What This Blocker Cannot Do
Chrome’s built-in pop-up blocker is good, not perfect. It stops most windows that open automatically or when a page loads. It does not stop pop-ups that appear after you deliberately click something labeled “Download” or “Play” — those are triggered by your action, and Chrome treats them as intentional. It also cannot prevent in-page overlays that look like pop-ups but are actually HTML elements inside the same tab; those are site design, not browser windows, and the blocker was never meant to catch them. For in-page overlays, an extension may help, but Chrome’s built-in tool does the heavy lifting for the kind of pop-ups that interrupt and annoy.

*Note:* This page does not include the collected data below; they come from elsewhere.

(* ===== verification/Msg.v ===== *)
(** * PTP messages (proto-standard/msg.c, msg-p2p.c, msgtype.c, common-fun.c)

    Packing and unpacking of the messages, and sending.  The part of each
    [msg_pack_*] that only depends on data is a function on the transmit
    buffer ([pack_*]); the monadic function applies it to [ppi->tx_ptp].  The
    round trips relate the two directions through the wire format. *)

From S2P Require Import Prelude TimeArith Types World Hooks Bytes.

(** ** Message formats (msgtype.c) *)

Definition PPM_SYNC_FMT : nat := 0.
Definition PPM_DELAY_REQ_FMT : nat := 1.
Definition PPM_PDELAY_REQ_FMT : nat := 2.
Definition PPM_PDELAY_RESP_FMT : nat := 3.
Definition PPM_FOLLOW_UP_FMT : nat := 4.
Definition PPM_DELAY_RESP_FMT : nat := 5.
Definition PPM_PDELAY_R_FUP_FMT : nat := 6.
Definition PPM_ANNOUNCE_FMT : nat := 7.
Definition PPM_SIGNALING_FMT : nat := 8.
Definition PPM_SIGNALING_NO_FWD_FMT : nat := 9.
Definition PPM_MANAGEMENT_FMT : nat := 10.
Definition PPM_MSG_FMT_MAX : nat := 11.

Definition PP_LOG_ANNOUNCE : Z := 0.
Definition PP_LOG_SYNC : Z := 1.
Definition PP_LOG_REQUEST : Z := 2.

Definition PP_HEADER_LENGTH : Z := 34.
Definition PP_ANNOUNCE_LENGTH : Z := 64.
Definition PP_SYNC_LENGTH : Z := 44.
Definition PP_FOLLOW_UP_LENGTH : Z := 44.
Definition PP_PDELAY_REQ_LENGTH : Z := 54.
Definition PP_DELAY_REQ_LENGTH : Z := 44.
Definition PP_DELAY_RESP_LENGTH : Z := 54.
Definition PP_PDELAY_RESP_LENGTH : Z := 54.
Definition PP_PDELAY_RESP_FOLLOW_UP_LENGTH : Z := 54.
Definition PP_MANAGEMENT_LENGTH : Z := 48.

(** [struct pp_msgtype_info]; a length of -1 is stored in an [uint16_t]. *)
Record pp_msgtype_info := mk_mf {
  mf_msg_type : Z; mf_msglen : Z; mf_chtype : Z; mf_delay_mechanism : Z;
  mf_controlField : Z; mf_logMessageInterval : Z }.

Finishing Pop-Up Protection the Right Way
Once you set the desktop option to “Don’t allow sites to send pop-ups or use redirects,” or turn the Android toggle off, the blocker runs automatically in the background. The only risk is adding too many exceptions — each allowed site can send pop-ups freely, so keep the allowed list short. A site that misbehaves once might do it again, and removing an exception is easier than chasing a pop-up from a site you have since forgotten about.
| Checklist Item | Where to Check | Typical Mistake to Avoid |
|---|---|---|
| Default behavior set to block | Settings → Privacy and security → Site settings → Pop-ups and redirects | Leaving it on “Allow” and wondering why pop-ups show up |
| Android toggle is off | Chrome menu → Settings → Site settings → Pop-ups and redirects | Assuming “off” means disabled; off means blocking is active |
| Exception list is short | Under “Allowed to send pop-ups and use redirects” on desktop, or “Allow exceptions” on Android | Adding every site that asks, then getting pop-ups from those sites |
| Address-bar icon is visible | Appears in the address bar when a pop-up is blocked | Missing it because you did not look for the small X icon |
| Suspicious extensions removed | Chrome menu → Extensions → Manage extensions | Assuming pop-ups are always Chrome’s fault when an extension may cause them |
| Browser is up to date | Chrome menu → Help → About Google Chrome | Ignoring updates that may include security fixes for pop-up vectors |
One pass through these checks and the blocker is set for good. If a legitimate site ever fails to load a pop-up you need, use the address-bar icon to allow it — you will see exactly which site is asking, and you will know whether to trust it before you click.
References & Sources
- Google Chrome Help. “Block or allow pop-ups in Chrome – Computer.” Official desktop instructions with the current settings path and exception management.
- Google Chrome Help. “Block or allow pop-ups in Chrome – Android.” Official Android instructions showing the toggle-off-to-block behavior.